Lo sguardo di Gesù fa emergere dalla folla indistinta la persona destinata a dire: eccomi. (Come Dio in Genesi 1, che guarda e chiama per nome.) La donna si butta in ginocchio, è consapevole di aver infranto la Torà perché non poteva toccare nessuno nelle sue condizioni, e tremante dice apertamente tutto. In questa situazione Gesù ha due possibilità: chiudere di nuovo quella donna nel suo sepolcro o liberarla. Gesù non fa finta di niente, fa molto di più, butta giù il muro che ha isolato questa donna per 12 anni e davanti a tutti dice: “figlia la tua fede ti ha salvata, va in pace.” Gesù sta indicando questa donna pubblicamente come un esempio di fede. Questa donna è liberata dal male, non solo dalla sua malattia, ma dall’umiliazione, dal male dell’ignoranza, dell’ideologia.

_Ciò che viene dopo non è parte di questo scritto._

Lemma fine_spawn_prepare c link cid mid fp fl pp pl ip s :
  guest_ok s → config s = c → fine c (fun r => ∀ q, r = inr q → child_ok c q) (spawn_prepare overflow_checks build_wasi link cid mid fp fl pp pl ip s).
Proof.
  intros Hs Hc. unfold spawn_prepare. change (bind get_state ?f s) with (f s s). cbn beta.
  assert (∀ e s', guest_ok s' → config s' = c → fine c (fun r => ∀ q, r = inr q → child_ok c q)
    (bind (return_process_error overflow_checks ip e) (fun code => ret (inl code)) s')) as Hfail by (intros; by apply fine_fail).
  destruct (negb _); [by apply Hfail|]. destruct (negb _); [by apply Hfail|].
  eapply fine_bind; [by apply select_config_fine|]. intros r s1 Hs1 Hc1 Hr. destruct r as [c1|e]; [|by apply Hfail]. specialize (Hr c1 eq_refl).
  eapply (fine_bind c (fun _ => True)).
  { unfold select_module, bind, get_state. destruct (mid =? -1); [done|]. by apply fine_or_trap. }
  intros m s2 Hs2 Hc2 _. unfold new_state. destruct (validate_child_config (config s) c1) as [[]|e] eqn:Hv; [|by apply Hfail]. destruct (build_wasi c1); [|by apply Hfail].
  rewrite Hc in Hv. apply (kept_update id) in Hv; [|by left|done].
  eapply fine_bind; [by apply fine_read_unchecked|]. intros func s3 Hs3 Hc3 _. eapply (fine_bind c (fun _ => True)); [by apply fine_or_trap|]. intros fn s4 Hs4 Hc4 _.
  eapply fine_bind; [by apply fine_read_unchecked|]. intros ps s5 Hs5 Hc5 _. eapply (fine_bind c (fun _ => True)); [by apply fine_or_trap|]. intros ps' s6 Hs6 Hc6 _.
  split_and!; [done|done|]. intros q [= <-]. split; simpl; [|done]. destruct (kept_runnable _ _ Hv). by apply new_guest_ok.
Qed.

Lemma fine_write_or_trap c code ptr id s : guest_ok s → config s = c → fine c (fun _ => True) (write_or_trap code ptr id s).
Proof. intros Hs Hc. unfold write_or_trap. eapply fine_bind; [by apply fine_write|]. by intros [] s' Hs' Hc' _. Qed.

Lemma fine_return_process_error c ptr e s :
  guest_ok s → config s = c → fine c (fun _ => True) (return_process_error overflow_checks ptr e s).
Proof.
  intros Hs Hc. unfold return_process_error. eapply fine_bind; [by apply fine_add_error|]. intros id s1 Hs1 Hc1 _.
  eapply fine_bind; [by apply fine_write|]. by intros [] s2 Hs2 Hc2 _.
Qed.

Lemma fine_take_module c taken s : guest_ok s → config s = c → fine c (fun _ => True) (take_module overflow_checks taken s).
Proof.
  intros Hs Hc. unfold take_module, bind, get_state. destruct (_ <=? _) eqn:Hlim; [done|]. bool_to_prop. destruct taken as [m|]; [|done].
  cbn [or_trap ret]. unfold table_add. destruct (HashMapId.add _ _ _) as [id t|] eqn:Hadd; [|done]. split_and!; [by eapply add_module_ok|done|done].
Qed.

Lemma fine_read_name c np nl nip ip s :
  guest_ok s → config s = c → fine c (fun _ => True) (read_name overflow_checks np nl nip ip s).
Proof.
  intros Hs Hc. unfold read_name. eapply fine_bind; [by apply fine_get_memory|]. intros m s1 Hs1 Hc1 _.
  do 4 (eapply (fine_bind c (fun _ => True)); [by apply fine_or_trap|]; clear dependent s1; intros ? s1 Hs1 Hc1 _).
  eapply fine_bind; [by apply fine_read_unchecked|]. intros name s2 Hs2 Hc2 _.
  eapply (fine_bind c (fun _ => True)); [by apply fine_or_trap|done].
Qed.

Lemma fine_write_both c code nip node ip id s :
  guest_ok s → config s = c → fine c (fun _ => True) (write_both code nip node ip id s).
Proof. intros Hs Hc. unfold write_both. eapply fine_bind; [by apply fine_write_or_trap|]. intros _ s1 Hs1 Hc1 _. by apply fine_write_or_trap. Qed.

Definition call_ok c (a : outcome (Module := Module) Z * option (Z * SpawnRequest)) : Prop :=
  fine c (fun _ => True) a.1 ∧ ∀ pid r, a.2 = Some (pid, r) → child_ok c r.

Lemma call_ok_none c o : fine c (fun _ => True) o → call_ok c (o, None).
Proof. by split. Qed.

Lemma spawn_call_ok spawned link cid mid fp fl pp pl ip s :
  guest_ok s → call_ok (config s) (spawn overflow_checks build_wasi spawned link cid mid fp fl pp pl ip s).
Proof.
  intros Hs. unfold spawn. pose proof (fine_spawn_prepare (config s) link cid mid fp fl pp pl ip s Hs eq_refl) as Hp.
  destruct (spawn_prepare _ _ _ _ _ _ _ _ _ _ _) as [[code|r] s1|s1|]; [apply call_ok_none; destruct Hp as (? & ? & _); done| |by apply call_ok_none..].
  destruct Hp as (Hs1 & Hc1 & Hr). destruct spawned as [pid|e].
  - split; [by apply fine_write_or_trap|]. intros pid' r' [= <- <-]. by apply Hr.
  - apply call_ok_none. eapply fine_bind; [by apply fine_add_error|]. intros id s2 Hs2 Hc2 _. by apply fine_write_or_trap.
Qed.

Lemma get_or_spawn_ok n spawned np nl link cid mid fp fl pp pl nip ip s :
  guest_ok s → call_ok (config s) (get_or_spawn overflow_checks build_wasi n spawned np nl link cid mid fp fl pp pl nip ip s).1.
Proof.
  intros Hs. unfold get_or_spawn. pose proof (fine_read_name (config s) np nl nip ip s Hs eq_refl) as Hn.
  destruct (read_name _ _ _ _ _ _) as [name s1|s1|]; [|by apply call_ok_none..]. destruct Hn as (Hs1 & Hc1 & _).
  destruct (lookup_live n name) as [[[node pid]|] names]; [apply call_ok_none; by apply fine_write_both|].
  destruct (ensure_registry_insert_capacity _ _); [|apply call_ok_none; by apply fine_return_process_error].
  pose proof (fine_spawn_prepare (config s) link cid mid fp fl pp pl ip s1 Hs1 Hc1) as Hp.
  destruct (spawn_prepare _ _ _ _ _ _ _ _ _ _ _) as [[code|r] s2|s2|]; [apply call_ok_none; destruct Hp as (? & ? & _); done| |by apply call_ok_none..].
  destruct Hp as (Hs2 & Hc2 & Hr). destruct spawned as [pid|e].
  - split; [by apply fine_write_both|]. intros pid' r' [= <- <-]. by apply Hr.
  - apply call_ok_none. eapply fine_bind; [by apply fine_add_error|]. intros id s3 Hs3 Hc3 _. by apply fine_write_both.
Qed.
(* ===== verification/GuestOtp.v ===== *)
(** * [crates/lunatic-otp-patterns/src/guest.rs]: the envelope of guest servers

    Guests that implement servers put a header of 24 bytes before the payload of a
    message: a magic number, the kind of the message, the process that waits for a reply
    and the tag the reply must have.  Bytes are [Z] from 0 to 255. *)

From S2P Require Import Prelude.

Definition GUEST_OTP_MAGIC : Z := le_value [79; 84; 80; 49].
Definition GUEST_OTP_HEADER_LEN : nat := 24.

Inductive GuestOtpKind : Type := KCall | KCast | KStop | KReply.

#[export] Instance GuestOtpKind_eq_dec : EqDecision GuestOtpKind.
Proof. solve_decision. Defined.

(** [kind as u32] *)
Definition kind_value (k : GuestOtpKind) : Z :=
  match k with KCall => 1 | KCast => 2 | KStop => 3 | KReply => 4 end.

Inductive GuestOtpError : Type :=
| UnknownKind (value : Z)
| NoCaller
| NoTag
| ReplyNoTag
| TooShort
| BadMagic
| CastWithTarget
| ReplyWithCaller.

Definition kind_try_from (value : Z) : result GuestOtpKind GuestOtpError :=
  if value =? 1 then Ok KCall
  else if value =? 2 then Ok KCast
  else if value =? 3 then Ok KStop
  else if value =? 4 then Ok KReply
  else Err (UnknownKind value).

Record GuestOtpHeader : Type := mkHeader {
  kind : GuestOtpKind;
  caller_process_id : Z;
  reply_tag : Z;
}.

Definition validate_reply_target (caller tag : Z) : result unit GuestOtpError :=
  if caller =? 0 then Err NoCaller
  else if tag =? 0 then Err NoTag
  else Ok tt.

Definition header_call (caller tag : Z) : result GuestOtpHeader GuestOtpError :=
  let? _ := validate_reply_target caller tag in Ok (mkHeader KCall caller tag).

Definition header_cast : GuestOtpHeader := mkHeader KCast 0 0.

Definition header_stop (caller tag : Z) : result GuestOtpHeader GuestOtpError :=
  let? _ := validate_reply_target caller tag in Ok (mkHeader KStop caller tag).

Definition header_reply (tag : Z) : result GuestOtpHeader GuestOtpError :=
  if tag =? 0 then Err ReplyNoTag else Ok (mkHeader KReply 0 tag).

(** [bytes[at_..at_ + src.len()].copy_from_slice(src)] *)
Definition copy_from_slice (at_ : nat) (src bytes : list Z) : list Z :=
  take at_ bytes ++ src ++ drop (at_ + length src) bytes.

(** An [i64] is stored as the bits of its two's complement. *)
Definition encode (h : GuestOtpHeader) : list Z :=
  let bytes := replicate GUEST_OTP_HEADER_LEN 0 in
  let bytes := copy_from_slice 0 (le_bytes 4 GUEST_OTP_MAGIC) bytes in
  let bytes := copy_from_slice 4 (le_bytes 4 (kind_value (kind h))) bytes in
  let bytes := copy_from_slice 8 (le_bytes 8 (caller_process_id h)) bytes in
  copy_from_slice 16 (le_bytes 8 (reply_tag h mod 2 ^ 64)) bytes.

(** [bytes[from..to]] *)
Definition slice (from to : nat) (bytes : list Z) : list Z := take (to - from) (drop from bytes).

(** The last [match] of [decode]. *)
Definition check_kind (k : GuestOtpKind) (caller tag : Z) : result unit GuestOtpError :=
  match k with
  | KCall | KStop => validate_reply_target caller tag
  | KCast => if negb (caller =? 0) || negb (tag =? 0) then Err CastWithTarget else Ok tt
  | KReply => if negb (caller =? 0) || (tag =? 0) then Err ReplyWithCaller else Ok tt
  end.

Definition decode (bytes : list Z) : result GuestOtpHeader GuestOtpError :=
  let? _ := ensure (GUEST_OTP_HEADER_LEN <=? length bytes)%nat TooShort in
  let? _ := ensure (le_value (slice 0 4 bytes) =? GUEST_OTP_MAGIC) BadMagic in
  let? kind := kind_try_from (le_value (slice 4 8 bytes)) in
  let caller := le_value (slice 8 16 bytes) in
  let tag := as_signed 64 (le_value (slice 16 24 bytes)) in
  let? _ := check_kind kind caller tag in
  Ok (mkHeader kind caller tag).

Definition encode_guest_otp_message (h : GuestOtpHeader) (payload : list Z) : list Z :=
  encode h ++ payload.

Definition decode_guest_otp_message (bytes : list Z) : result (GuestOtpHeader * list Z) GuestOtpError :=
  let? h := decode bytes in Ok (h, drop GUEST_OTP_HEADER_LEN bytes).

(** ** The headers of the contract *)

(** The fields are of their machine types and the constructors of the source can build
    the header. *)
Definition typed (h : GuestOtpHeader) : Prop :=
  0 <= caller_process_id h < 2 ^ 64 ∧ - 2 ^ 63 <= reply_tag h < 2 ^ 63.

Definition constructed (h : GuestOtpHeader) : Prop :=
  h = header_cast ∨
  (∃ caller tag, header_call caller tag = Ok h ∨ header_stop caller tag = Ok h) ∨
  (∃ tag, header_reply tag = Ok h).

Lemma encode_fields h :
  encode h = le_bytes 4 GUEST_OTP_MAGIC ++ le_bytes 4 (kind_value (kind h)) ++
             le_bytes 8 (caller_process_id h) ++ le_bytes 8 (reply_tag h mod 2 ^ 64).
Proof. reflexivity. Qed.

Lemma encode_length h : length (encode h) = GUEST_OTP_HEADER_LEN.
Proof. reflexivity. Qed.

Lemma kind_value_range k : 0 <= kind_value k < 256 ^ 4.
Proof. by destruct k. Qed.

Lemma kind_try_from_value k : kind_try_from (kind_value k) = Ok k.
Proof. by destruct k. Qed.

Lemma kind_try_from_Ok v k : kind_try_from v = Ok k → v = kind_value k.
Proof. unfold kind_try_from. intros H. case_all; bool_to_prop; by subst. Qed.

Lemma validate_reply_target_Ok caller tag :
  validate_reply_target caller tag = Ok tt ↔ caller ≠ 0 ∧ tag ≠ 0.
Proof. unfold validate_reply_target. case_all; bool_to_prop; naive_solver. Qed.

(** The fields of an encoded header, whatever follows it. *)
Lemma slices_of_encode h payload :
  let bytes := encode_guest_otp_message h payload in
  slice 0 4 bytes = le_bytes 4 GUEST_OTP_MAGIC ∧ slice 4 8 bytes = le_bytes 4 (kind_value (kind h)) ∧
  slice 8 16 bytes = le_bytes 8 (caller_process_id h) ∧ slice 16 24 bytes = le_bytes 8 (reply_tag h mod 2 ^ 64) ∧
  drop 24 bytes = payload.
Proof. done. Qed.

(** Bytes that are long enough are their four fields and a payload. *)
Lemma bytes_are_slices bytes :
  (GUEST_OTP_HEADER_LEN <= length bytes)%nat →
  bytes = slice 0 4 bytes ++ slice 4 8 bytes ++ slice 8 16 bytes ++ slice 16 24 bytes ++ drop 24 bytes.
Proof.
  intros Hl. unfold GUEST_OTP_HEADER_LEN in Hl. unfold slice.
  do 24 (destruct bytes as [|? bytes]; [simpl in Hl; lia|]). by rewrite drop_0.
Qed.

Lemma slice_length from to bytes : (from <= to <= length bytes)%nat → length (slice from to bytes) = (to - from)%nat.
Proof. intros H. unfold slice. rewrite length_take, length_drop. lia. Qed.

Lemma slice_bytes from to bytes : Forall is_byte bytes → Forall is_byte (slice from to bytes).
Proof. intros H. by apply Forall_take, Forall_drop. Qed.

Lemma field_bytes from to bytes :
  Forall is_byte bytes → (from <= to <= length bytes)%nat →
  le_bytes (to - from) (le_value (slice from to bytes)) = slice from to bytes ∧
  0 <= le_value (slice from to bytes) < 256 ^ Z.of_nat (to - from).
Proof.
  intros Hb Hl. rewrite <- (slice_length from to bytes Hl).
  split; [apply le_bytes_value|apply le_value_bound]; by apply slice_bytes.
Qed.

(** What the kind asks of the other fields. *)
Definition kind_ok (h : GuestOtpHeader) : Prop :=
  match kind h with
  | KCall | KStop => caller_process_id h ≠ 0 ∧ reply_tag h ≠ 0
  | KCast => caller_process_id h = 0 ∧ reply_tag h = 0
  | KReply => caller_process_id h = 0 ∧ reply_tag h ≠ 0
  end.

Lemma constructed_iff h : constructed h ↔ kind_ok h.
Proof.
  unfold constructed, header_call, header_stop, header_reply, header_cast, kind_ok. split.
  - intros [-> | [(c & t & [H|H]) | (t & H)]]; [done| | |].
    1,2: apply result_bind_Ok in H as ([] & Hv & [= <-]); by apply validate_reply_target_Ok in Hv.
    case_all; bool_to_prop; done.
  - destruct h as [[] c t]; simpl; intros [Hc Ht].
    + right. left. exists c, t. left. by rewrite (proj2 (validate_reply_target_Ok c t)).
    + left. by subst.
    + right. left. exists c, t. right. by rewrite (proj2 (validate_reply_target_Ok c t)).
    + right. right. exists t. subst. by rewrite (proj2 (Z.eqb_neq t 0)).
Qed.

Lemma check_kind_Ok k c t : check_kind k c t = Ok tt ↔ kind_ok (mkHeader k c t).
Proof.
  destruct k; simpl; unfold kind_ok; simpl; rewrite ?validate_reply_target_Ok; [done| |done|];
    destruct (Z.eqb_spec c 0), (Z.eqb_spec t 0); naive_solver.
Qed.

Lemma decode_Ok bytes h :
  decode bytes = Ok h ↔
  (GUEST_OTP_HEADER_LEN <= length bytes)%nat ∧ le_value (slice 0 4 bytes) = GUEST_OTP_MAGIC ∧
  le_value (slice 4 8 bytes) = kind_value (kind h) ∧ le_value (slice 8 16 bytes) = caller_process_id h ∧
  as_signed 64 (le_value (slice 16 24 bytes)) = reply_tag h ∧ kind_ok h.
Proof.
  unfold decode. rewrite result_bind_Ok. setoid_rewrite result_bind_Ok. setoid_rewrite result_bind_Ok.
  setoid_rewrite result_bind_Ok. split.
  - intros ([] & H1 & [] & H2 & k & H3 & [] & H4 & [= <-]). unfold ensure in *.
    apply kind_try_from_Ok in H3. apply check_kind_Ok in H4. destruct (_ <=? _)%nat eqn:Hl; [|done].
    destruct (_ =? _) eqn:Hm; [|done]. bool_to_prop. by apply Nat.leb_le in Hl.
  - destruct h as [k c t]. cbn [kind caller_process_id reply_tag]. intros (H1 & H2 & H3 & <- & <- & H4). exists tt. unfold ensure.
    rewrite (proj2 (Nat.leb_le _ _) H1). split; [done|]. exists tt. rewrite H2, Z.eqb_refl. split; [done|].
    exists k. rewrite H3, kind_try_from_value. split; [done|]. exists tt. split; [|done]. by apply check_kind_Ok.
Qed.

(** ** Theorem *)

(** C21. The envelope of guest servers is exact: bytes decode to a header and a payload
    exactly when the header is one that the constructors of the contract build, with
    fields of their machine types, and the bytes are its encoding followed by the payload.
    So encoding loses nothing, two messages never share an encoding, and every other
    byte string is refused. *)
Theorem guest_envelope_exact bytes h payload :
  Forall is_byte bytes →
  decode_guest_otp_message bytes = Ok (h, payload) ↔
  typed h ∧ constructed h ∧ bytes = encode_guest_otp_message h payload.
Proof.
  intros Hb. rewrite constructed_iff. unfold decode_guest_otp_message, typed. rewrite result_bind_Ok. split.
  - intros (h' & (Hl & Hm & Hk & Hc & Ht & Hok)%decode_Ok & [= -> <-]). unfold GUEST_OTP_HEADER_LEN in *.
    destruct (field_bytes 0 4 bytes Hb) as [E1 _]; [lia|]. destruct (field_bytes 4 8 bytes Hb) as [E2 _]; [lia|].
    destruct (field_bytes 8 16 bytes Hb) as [E3 R3]; [lia|]. destruct (field_bytes 16 24 bytes Hb) as [E4 R4]; [lia|].
    split; [|split; [done|]].
    + rewrite <- Hc, <- Ht. split; [exact R3|]. by apply (as_signed_range 64).
    + unfold encode_guest_otp_message. rewrite encode_fields, <- Hm, <- Hk, <- Hc, <- Ht, mod_as_signed by (done || exact R4).
      change (4 - 0)%nat with 4%nat in E1. change (8 - 4)%nat with 4%nat in E2.
      change (16 - 8)%nat with 8%nat in E3. change (24 - 16)%nat with 8%nat in E4.
      rewrite E1, E2, E3, E4, <- !app_assoc. by apply bytes_are_slices.
  - intros ([Hc Ht] & Hok & ->). exists h. split; [|done]. apply decode_Ok.
    destruct (slices_of_encode h payload) as (-> & -> & -> & -> & _).
    rewrite !le_value_bytes; [| |done|apply kind_value_range|done].
    + rewrite as_signed_mod by done. split_and!; try done.
      unfold encode_guest_otp_message. rewrite length_app, encode_length. lia.
    + by apply Z.mod_pos_bound.
Qed.

Lemma guest_envelope_exact_witness :
  decode_guest_otp_message (encode_guest_otp_message (mkHeader KCall 42 (-77)) [1; 2]) = Ok (mkHeader KCall 42 (-77), [1; 2]).
Proof.
  apply guest_envelope_exact.
  - repeat (apply Forall_cons_2; [by vm_compute|]). apply Forall_nil_2.
  - split_and!; [done..| |done]. right. left. exists 42, (-77). by left.
Defined.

Ognuno di noi, con lo sguardo e la parola, ha il potere di seppellire le persone nel loro carcere o di riscattarle dalla morte, di farle risorgere. Abbiamo questo potere.

Lo Spirito del Signore

  • ci permetta di vivere la gioia di poter con fiducia spalancare le porte della nostra stalla interiore per consegnarla alla potenza di vita che vuol far emergere il meglio di noi,
  • ci permetta di sentire il fischio del treno che ci ridesta, che ci fa uscire dal nostro mondo troppo buio,
  • ci permetta di scoprire che il mondo è grande e che la vita vale la pena di essere vissuta fino in fondo.